On Fri, May 9, 2008 at 5:37 PM, Tom Lane <tgl@sss.pgh.pa.us> wrote:
> "Alex Hunsaker" <badalex@gmail.com> writes:
>> [ patch to change inherited-check-constraint behavior ]

>
> Applied after rather heavy editorializations. You didn't do very well on
> getting it to work in multiple-inheritance scenarios, such as
>
> create table p (f1 int check (f1>0));
> create table c1 (f2 int) inherits (p);
> create table c2 (f3 int) inherits (p);
> create table cc () inherits (c1,c2);
>
> Here the same constraint is multiply inherited. The base case as above
> worked okay, but adding the constraint to an existing inheritance tree
> via ALTER TABLE, not so much.


Ouch. Ok Ill (obviously) review what you committed so I can do a lot
better next time.
Thanks for muddling through it!

> I also didn't like the choice to add is_local/inhcount fields to
> ConstrCheck: that struct is fairly heavily used, but you were leaving the
> fields undefined/invalid in most code paths, which would surely lead to
> bugs down the road when somebody expected them to contain valid data.
> I considered extending the patch to always set them up, but rejected that
> idea because ConstrCheck is essentially a creature of the executor, which
> couldn't care less about constraint inheritance. After some reflection
> I chose to put the fields in CookedConstraint instead, which is used only
> in the table creation / constraint addition code paths. That required
> a bit of refactoring of the API of heap_create_with_catalog, but I think
> it ended up noticeably cleaner: constraints and defaults are fed to
> heap.c in only one format now.


That sounds *way* cleaner and hopefully got rid of some of those gross
hacks I had to do.
Interestingly enough thats similar to how I initially started doing
it. But it felt way to intrusive, so i dropped it.
Course I then failed the non-intrusive with the ConstrCheck changes...

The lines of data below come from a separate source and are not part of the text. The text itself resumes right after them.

(** C29: [MiddleRouting] on any graph the watch can produce, with non-negative
    costs: a known algorithm always answers, and every path of the answer is a
    simple path from the source to the destination over links of the graph; an
    unknown algorithm name is a nil interface, and the call panics.  The known
    names are [k_shortest] and [live_style]; the names that the README documents
    for this call (shortest, carousel-greed, lyapunov) are unknown. *)
Theorem MiddleRouting_correct g endPoints algorithm :
  rtc graph_step NewGraphManager g → graph_costs_ok g →
  (algorithm ∈ middle_algorithms →
     ∃ info, MiddleRouting g endPoints algorithm = Some (Ret info) ∧
       NoDup (Hops <$> Routing_ info) ∧
       Forall (λ i, graph_path g (ep_IP (Source endPoints)) (ep_IP (Dest endPoints)) (Hops i))
         (Routing_ info)) ∧
  (algorithm ∉ middle_algorithms → MiddleRouting g endPoints algorithm = Some nil_interface).
Proof.
  intros Hr Hg. split; intros Ha.
  - by apply MiddleRouting_answers.
  - unfold middle_algorithms in Ha. unfold MiddleRouting, InitMiddleInterface.
    rewrite !elem_of_cons, elem_of_nil in Ha. by rewrite !bool_decide_false by (intros ->; apply Ha; auto 10).
Qed.

Definition last_algorithms : list string :=
  ["lyapunov"; "latency_only"; "cpu_only"; "joint_cpu_latency"; "p2c"; "ewma_based"].

Lemma SetWeights_nodeTel c l r : jr_nodeTel (SetWeights c l r) = jr_nodeTel r.
Proof.
  unfold SetWeights. destruct (flt f0 c && flt f0 l); [done|].
  destruct (feq c f0 && flt f0 l); [done|]. by destruct (feq l f0 && flt f0 c).
Qed.

Lemma InitLast_solver g a algorithm cw lw : algorithm ∈ last_algorithms →
  ∃ A (I : ComputingLastInterface A) (x : A),
    last_Operate (InitLastInterface g a algorithm cw lw) = Some (LastSolver x) ∧
    last_nodes x = nodes g.
Proof.
  intros Ha. unfold InitLastInterface. unfold last_algorithms in Ha. rewrite !elem_of_cons, elem_of_nil in Ha.
  destruct Ha as [->|[->|[->|[->|[->|[->|[]]]]]]]; decide_names;
    [exists _, Lyapunov_last|exists _, Joint_last|exists _, Joint_last|exists _, Joint_last
    |exists _, P2C_last|exists _, EWMA_last]; eexists; (split; [reflexivity|]);
    try reflexivity; try apply SetWeights_nodeTel; simpl; destruct (fle f0 cw && fle f0 lw);
    done || apply SetWeights_nodeTel.
Qed.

> I found one case that has not really worked as intended for a long time:
> ALTER TABLE ADD CHECK ... (that is, ADD CONSTRAINT without specifying
> a constraint name) failed to ensure that the same constraint name was used
> at child tables as at the parent, and thus the constraints ended up not
> being seen as related at all. Fixing this was a bit ugly since it meant
> that ADD CONSTRAINT has to recurse to child tables during Phase 2 after
> all, and has to be able to add work queue entries for Phase 3 at that
> time, which is not something needed by any other ALTER TABLE operation.


Ouch...

> I'm not sure if we ought to try to back-patch that --- it'd be a
> behavioral change with non-obvious implications. In the back branches,
> ADD CHECK followed by DROP CONSTRAINT will end up not deleting the
> child-table constraints, which is probably a bug but I wouldn't be
> surprised if applications were depending on the behavior.


Given the lack complaints it does not seem worth a back patch IMHO.